Instead of only the BTree vs. BTree durable comparison in qps, I think it would be helpful to add plots with the following information:
1) Increase in write speed gained from batching. Specifically, in section 3 you mentioned that the constant time overhead was your motivation to design the batching system. In a world of SSD writes, the usefulness of batching comes in to question. To see a gain realized would put this question to rest.
2) The effect of batching on the write-time of clients. The write up focuses on reducing the db's workload, which is the correct problem to focus on as that is the bottleneck. But there is a cost on the client which comes waiting on the writes of other concurrent clients. I would assume that your solution actually reduces the overall cost for clients as it reduces the burden of serialization, but it would be interesting to see this data.
1) I didn't include it in the plot since I found it to remain constant, at ~300 requests/second. But yes, perhaps it would show a nice contrast to batching if graphed along with it.

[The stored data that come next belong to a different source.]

(** ** The OpenGL context

    Only the texture state the scene manager touches: the texture names in
    use, the active texture unit, the 2D binding of every unit and the state
    of each texture object.  The context is assumed to offer at least as many
    texture units as the texture array has slots. *)

Definition GL_TEXTURE_2D : Z := 0x0DE1.
Definition GL_TEXTURE_MAG_FILTER : Z := 0x2800.
Definition GL_TEXTURE_MIN_FILTER : Z := 0x2801.
Definition GL_TEXTURE_WRAP_S : Z := 0x2802.
Definition GL_TEXTURE_WRAP_T : Z := 0x2803.
Definition GL_LINEAR : Z := 0x2601.
Definition GL_REPEAT : Z := 0x2901.
Definition GL_RGB : Z := 0x1907.
Definition GL_RGBA : Z := 0x1908.
Definition GL_RGB8 : Z := 0x8051.
Definition GL_RGBA8 : Z := 0x8058.
Definition GL_TEXTURE0 : Z := 0x84C0.

(** A decoded image, as [stbi_load] reports it. *)
Record Image : Type := mkImage {
  img_width : Z;
  img_height : Z;
  img_channels : Z
}.

Record TextureObject : Type := mkTextureObject {
  tex_params : gmap Z Z;                  (* parameter name => value *)
  tex_storage : option (Z * Z * Z);       (* internal format, width, height *)
  tex_mipmaps : bool
}.

Definition new_texture_object : TextureObject :=
  mkTextureObject ∅ None false.

Record GLContext : Type := mkGLContext {
  gl_names : list Z;                      (* texture names in use, newest first *)
  gl_active : Z;                          (* selector set by glActiveTexture *)
  gl_binding_2d : gmap Z Z;               (* unit index => name bound to GL_TEXTURE_2D *)
  gl_objects : gmap Z TextureObject       (* name => object state *)
}.

(** A name not in use: one above the largest name in use. *)
Definition fresh_name (names : list Z) : Z :=
  1 + foldr Z.max 0 names.

(** [glGenTextures(1, &id)]: reserves one unused name and returns it. *)
Definition glGenTextures (c : GLContext) : Z * GLContext :=
  let id := fresh_name (gl_names c) in
  (id, mkGLContext (id :: gl_names c) (gl_active c) (gl_binding_2d c) (gl_objects c)).

Definition active_unit (c : GLContext) : Z := gl_active c - GL_TEXTURE0.

(** The name bound to [GL_TEXTURE_2D] on the active unit (0 when none). *)
Definition bound_2d (c : GLContext) : Z :=
  default 0 (gl_binding_2d c !! active_unit c).

Definition object_of (c : GLContext) (name : Z) : TextureObject :=
  default new_texture_object (gl_objects c !! name).

(** [glActiveTexture(texture)] *)
Definition glActiveTexture (texture : Z) (c : GLContext) : GLContext :=
  mkGLContext (gl_names c) texture (gl_binding_2d c) (gl_objects c).

(** [glBindTexture(GL_TEXTURE_2D, id)]: binds [id] on the active unit; the
    first bind of a name creates its object. *)
Definition glBindTexture (id : Z) (c : GLContext) : GLContext :=
  mkGLContext (gl_names c) (gl_active c)
    (<[active_unit c := id]> (gl_binding_2d c))
    (<[id := object_of c id]> (gl_objects c)).

Definition update_bound (f : TextureObject -> TextureObject) (c : GLContext) : GLContext :=
  mkGLContext (gl_names c) (gl_active c) (gl_binding_2d c)
    (<[bound_2d c := f (object_of c (bound_2d c))]> (gl_objects c)).

(** [glTexParameteri(GL_TEXTURE_2D, pname, param)] *)
Definition glTexParameteri (pname param : Z) (c : GLContext) : GLContext :=
  update_bound (fun o =>
    mkTextureObject (<[pname := param]> (tex_params o)) (tex_storage o) (tex_mipmaps o)) c.

(** [glTexImage2D(GL_TEXTURE_2D, 0, internalformat, width, height, 0, format,
    GL_UNSIGNED_BYTE, pixels)] *)
Definition glTexImage2D (internalformat width height : Z) (c : GLContext) : GLContext :=
  update_bound (fun o =>
    mkTextureObject (tex_params o) (Some (internalformat, width, height)) (tex_mipmaps o)) c.

(** [glGenerateMipmap(GL_TEXTURE_2D)] *)
Definition glGenerateMipmap (c : GLContext) : GLContext :=
  update_bound (fun o => mkTextureObject (tex_params o) (tex_storage o) true) c.

(** ** The scene manager *)

Module TEXTURE_INFO.
Record t : Type := mk { ID : Z; tag : string }.
End TEXTURE_INFO.

Module OBJECT_MATERIAL.
Record t : Type := mk {
  diffuseColor : glm.vec3;
  specularColor : glm.vec3;
  shininess : R;
  tag : string
}.
End OBJECT_MATERIAL.

Inductive mesh : Type :=
  | PlaneMesh
  | BoxMesh
  | TaperedCylinderMesh
  | CylinderMesh
  | TorusMesh.

(** [ShapeMeshes] is external; the model records which meshes were
    generated, in order. *)
Abbreviation ShapeMeshes := (list mesh).

(** Modelled from the spec: the number of slots of [m_textureIDs], declared
    in SceneManager.h, which is not among the sources.  The spec gives the
    capacity as 16, and so does the comment on [BindGLTextures]. *)
Definition TEXTURE_SLOTS : nat := 16.

(** The object together with the services it acts on. *)
Record state : Type := mkState {
  m_pShaderManager : option ShaderManager;      (* None: the null pointer *)
  m_basicMeshes : option ShapeMeshes;           (* None: the null pointer *)
  m_loadedTextures : Z;
  m_textureIDs : list TEXTURE_INFO.t;           (* the array, TEXTURE_SLOTS long *)
  m_objectMaterials : list OBJECT_MATERIAL.t;   (* the std::vector *)
  gl : GLContext;
  files : gmap string Image;                    (* what stbi_load can decode *)
  image_buffers : Z                             (* decoded buffers not yet freed *)
}.

Definition set_gl (c : GLContext) (st : state) : state :=
  mkState (m_pShaderManager st) (m_basicMeshes st) (m_loadedTextures st)
    (m_textureIDs st) (m_objectMaterials st) c (files st) (image_buffers st).

Definition set_shader (sm : option ShaderManager) (st : state) : state :=
  mkState sm (m_basicMeshes st) (m_loadedTextures st)
    (m_textureIDs st) (m_objectMaterials st) (gl st) (files st) (image_buffers st).

Definition set_meshes (ms : option ShapeMeshes) (st : state) : state :=
  mkState (m_pShaderManager st) ms (m_loadedTextures st)
    (m_textureIDs st) (m_objectMaterials st) (gl st) (files st) (image_buffers st).

Definition set_loadedTextures (n : Z) (st : state) : state :=
  mkState (m_pShaderManager st) (m_basicMeshes st) n
    (m_textureIDs st) (m_objectMaterials st) (gl st) (files st) (image_buffers st).

Definition set_textureIDs (a : list TEXTURE_INFO.t) (st : state) : state :=
  mkState (m_pShaderManager st) (m_basicMeshes st) (m_loadedTextures st)
    a (m_objectMaterials st) (gl st) (files st) (image_buffers st).

Definition set_objectMaterials (ms : list OBJECT_MATERIAL.t) (st : state) : state :=
  mkState (m_pShaderManager st) (m_basicMeshes st) (m_loadedTextures st)
    (m_textureIDs st) ms (gl st) (files st) (image_buffers st).

Definition set_image_buffers (n : Z) (st : state) : state :=
  mkState (m_pShaderManager st) (m_basicMeshes st) (m_loadedTextures st)
    (m_textureIDs st) (m_objectMaterials st) (gl st) (files st) n.

(** [GLuint] to [int]. *)
Definition int_of_GLuint (u : Z) : Z :=
  if u <? 2 ^ 31 then u else u - 2 ^ 32.

(** [m_textureIDs[i]] as an rvalue. *)
Definition texture_at (st : state) (i : Z) : result TEXTURE_INFO.t :=
  if i <? 0 then Fault OutOfBounds
  else match m_textureIDs st !! Z.to_nat i with
       | Some e => Ok e
       | None => Fault OutOfBounds
       end.

(** [m_textureIDs[i] = f(m_textureIDs[i])]. *)
Definition texture_update (i : Z) (f : TEXTURE_INFO.t -> TEXTURE_INFO.t)
    (st : state) : result state :=
  e ← texture_at st i;
  Ok (set_textureIDs (<[Z.to_nat i := f e]> (m_textureIDs st)) st).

2) This is an interesting question. I think it depends on how a non-batching solution is implemented: A) if each client obtains its own file handle, fsync()s can theoretically be issued 'slightly more concurrently'; B) if a unique file handle is the only one upon which fsync()s are called, this is essentially my solution with a dedicated thread, but which only writes one update at a time.
For A I'd guess a client would have to wait less for not-very concurrent environments, while in B wait time grows longer for "unlucky" concurrent threads. But I think a batching solution would overtake A for even moderately concurrent environment, since -- as you say -- it reduces the burden of serialisation.
Given time I'll try to revisit the code and try out different kinds of tests!